Cocoa Beach (Photo by Sky Gallian on Unsplash)

BINGHAMTON, N.Y. — Researchers have discovered drops of seawater containing traces of an ancient world. A team of scientists from Binghamton University found that sea salt carries with it tiny droplets of the original seawater, effectively capturing snippets of Earth’s geological past.

Their findings revealed valuable insights into ancient geological processes and climate variations.

“The ocean is like a giant soup of different elements,” says Tim Lowenstein, Binghamton University’s Distinguished Professor of Earth Sciences, in a university release. “Sodium and chloride are the most common ones, but there are dozens of others dissolved in seawater in trace amounts such as lithium.”

Their research spanned sea salt (known as halite) samples, which had formed over epochs spanning the past 150 million years. These samples, extracted from sedimentary basins across continents from the United States to Africa, carried within them pockets of this primordial seawater.

Harnessing the precision of lasers, researchers drilled into these salt crystals to extract the ancient droplets. Subsequent analysis with a mass spectrometer shed light on the concentration of specific trace elements like lithium. Over the 150-million-year time span, there was a seven-fold dip in lithium concentration. Simultaneously, there was an uptick in the magnesium-to-calcium ratios.

This puzzle of seawater composition has been a point of contention for researchers for over 20 years. Researchers proposed a theory: the lithium drop can be attributed to the dwindling production of the oceanic crust coupled with a decline in seafloor hydrothermal activities. Both these phenomena are directly impacted by the movement of tectonic plates.

Waves at beach, ocean
Photo by Matt Paul Catalano on Unsplash

A slowdown in tectonic plate activity led to less lithium being released into the ocean. This, in turn, meant reduced carbon dioxide emissions into the atmosphere, culminating in the global cooling and our current ice age. To put things into perspective, rewind 150 million years, and Earth was a warmer haven with heightened levels of atmospheric carbon dioxide and more lithium in its oceans.

“There is a close link between ocean chemistry and atmospheric chemistry,” says Dr. Mebrahtu Weldeghebriel, a postdoctoral fellow at Princeton University. “Whatever changes happen in the ocean also reflect what’s happening in the atmosphere.”

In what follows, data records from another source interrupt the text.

(** an upsert whose statement fails on a connection that stays open
    reports [False] instead of raising and leaves the committed rows as
    they were; while the connection holds the run goes on to its end:
    every candidate of every page is attempted, only those that went
    through are counted, and every row committed before or during the
    run is still there at its end *)
Lemma failure_on_an_open_connection_is_confined (w : world) (sectors : list string)
    (max_pages : nat) (table : gmap string Pg.row) (next : nat) :
  (forall k c conn,
     Pg.succeeds w k = false ->
     db_fault w k <> ConnectionLost ->
     exists conn',
       DbFixed.save_company_to_db w k c conn = (conn', Ok false)
       /\ Pg.committed conn' = Pg.committed conn
       /\ Pg.pending conn' = None)
  /\ (db_connects w = true ->
      (forall k, Pg.answers (db_fault w k) = true) ->
      snd (DbFixed.scrape_and_save w sectors max_pages table next) = Ok tt
      /\ map fst (saves (Pg.trace
                           (fst (DbFixed.scrape_and_save w sectors max_pages
                                   table next))))
         = flat_map handed_on
             (requests (Pg.trace
                          (fst (DbFixed.scrape_and_save w sectors max_pages
                                  table next)))))
  /\ Forall (Pg.truthful w)
       (Pg.trace (fst (DbFixed.scrape_and_save w sectors max_pages table next)))
  /\ Pg.total_saved (fst (DbFixed.scrape_and_save w sectors max_pages table next))
     = saved_count
         (Pg.trace (fst (DbFixed.scrape_and_save w sectors max_pages table next)))
  /\ (forall key, is_Some (table !! key) ->
        is_Some (Pg.committed
                   (Pg.conn (fst (DbFixed.scrape_and_save w sectors max_pages
                                    table next))) !! key))
  /\ (forall c,
        In (c, true)
          (saves (Pg.trace
                    (fst (DbFixed.scrape_and_save w sectors max_pages table next)))) ->
        is_Some (Pg.committed
                   (Pg.conn (fst (DbFixed.scrape_and_save w sectors max_pages
                                    table next))) !! company_number c)).
Proof.
  split.
  - intros k c conn Hf Hl. unfold DbFixed.save_company_to_db.
    destruct (save_fault DbFixed.do_update w k c conn) as [n ->]; auto.
    + unfold Pg.succeeds in Hf. destruct (db_fault w k); congruence.
    + eexists. split; [reflexivity|]. split; reflexivity.
  - unfold DbFixed.scrape_and_save.
    destruct (pg_run DbFixed.do_update w DbFixed.parse_company_result
                sectors max_pages table next) as (st & r & -> & A & _ & _ & _ & U & G).
    destruct A as (_ & _ & _ & F & C & K & S). cbn [fst snd].
    split_and!; auto.
    intros Hc Ha. specialize (G Hc Ha). subst r. split; [reflexivity|].
    destruct U as (rest & E & ->). now rewrite E, app_nil_r.
Qed.

(** C7 fails on the code when the connection to the database is lost
    during an upsert: [cur.execute] raises, the handler of
    [save_company_to_db] calls [conn.rollback()], which raises in its
    turn, and no handler of [scrape_and_save] catches that.  The upsert
    raises instead of reporting [False], and the run ends there: of the
    two candidates of the first page none is saved, the second is not
    attempted, and the second sector is not asked for. *)
Theorem lost_connection_ends_the_run :
  snd (DbFixed.save_company_to_db Fixtures.lost_connection_world 0
         Fixtures.acme_no_address_candidate Fixtures.empty_db)
  = Raise InterfaceError
  /\ snd (DbFixed.scrape_and_save Fixtures.lost_connection_world
            ["technology"; "retail"] 2 ∅ 1)
     = Raise InterfaceError
  /\ map (fun r => (req_sector r, req_page r, length (req_companies r)))
       (requests
          (Pg.trace
             (fst (DbFixed.scrape_and_save Fixtures.lost_connection_world
                     ["technology"; "retail"] 2 ∅ 1))))
     = [("technology", 1, 2)]
  /\ saves
       (Pg.trace
          (fst (DbFixed.scrape_and_save Fixtures.lost_connection_world
                  ["technology"; "retail"] 2 ∅ 1)))
     = [].
Proof. split_and!; vm_compute; reflexivity. Qed.

(** statements that fail on a connection that stays open: the first of
    the run at [execute], the next two at [commit].  The run goes through
    both pages and returns; the three upserts are reported as failed and
    the fourth is the one that counts. *)
Example rejected_statements_leave_the_run_going :
  snd (DbFixed.scrape_and_save Fixtures.failing_db_world ["technology"] 2 ∅ 1) = Ok tt
  /\ map (fun s => (company_number (fst s), snd s))
       (saves
          (Pg.trace
             (fst (DbFixed.scrape_and_save Fixtures.failing_db_world
                     ["technology"] 2 ∅ 1))))
     = [("01234567", false); ("00000001", false);
        ("01234567", false); ("00000001", true)]
  /\ Pg.total_saved
       (fst (DbFixed.scrape_and_save Fixtures.failing_db_world ["technology"] 2 ∅ 1))
     = 1.
Proof. split_and!; vm_compute; reflexivity. Qed.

The findings underscore how tectonic plate movements have dictated the composition of Earth’s waters and the atmosphere over millennia. This, in turn, has ramifications for marine biology, influencing creatures that form shells using calcium carbonate.

“The oceans and atmosphere are connected to one another, and how they change is related,” notes Lowenstein. “Everything is connected.”

The study is published in the journal Science Advances.